INSTRUCTIONS FOR THE TASK:
Pull out every line below containing the word "Definition".

PROVIDED RECORDS:
-=-=-=-=-

(** [loop(time)]: the new [lastTime] and the game after [update(dt)]. *)
Definition loop (time : Q) (st : Q * Game) : option (Q * Game) :=
  let '(lastTime, g) := st in
  match update (loopDt lastTime time) g with
  | Some g' => Some (time, g')
  | None => None
  end.

(** ** Runs *)

(** What can happen to [game.current]: a frame with its [dt], or one of
    the three commands. *)
Inductive Event :=
| Frame (dt : Q)
| BeginCharge
| ReleaseJump
| Reset.

Definition apply (ev : Event) (g : Game) : option Game :=
  match ev with
  | Frame dt => update dt g
  | BeginCharge => Some (startCharging g)
  | ReleaseJump => Some (releaseJump g)
  | Reset => Some (initGame g)
  end.

Fixpoint run (evs : list Event) (g : Game) : option Game :=
  match evs with
  | [] => Some g
  | ev :: evs' =>
      match apply ev g with
      | Some g' => run evs' g'
      | None => None
      end
  end.

End Model.

(** The value [useRef] gives [game.current] before [initGame] runs. *)
Definition game0 : Game :=
  Build_Game
    idle
    (Egg.mk (W / 2) 0 0 0 None)
    []
    (fun _ => startPlatform)
    O
    (Camera.mk 0)
    (Power.mk 50 1 1.6)
    0%Z 0%Z
    0 0
    O O
    [] []
    0 0
    None
    0 540
    false
    O.

(** ** Input handlers *)

(** [onKeyDown(e)]: [space] tells whether the key is the space bar
    ([e.code === "Space" || e.key === " "]), [rep] is [e.repeat]. *)
Definition onKeyDown (M : MathEnv) (space rep : bool) (g : Game) : Game :=
  if space then
    if rep then g
    else
      match state g with
      | gameover => initGame M g
      | _ => startCharging g
      end
  else g.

-=-=-=-=-

ANSWER TO THIS TASK:
Definition loop (time : Q) (st : Q * Game) : option (Q * Game) :=
Definition apply (ev : Event) (g : Game) : option Game :=
Definition game0 : Game :=
Definition onKeyDown (M : MathEnv) (space rep : bool) (g : Game) : Game :=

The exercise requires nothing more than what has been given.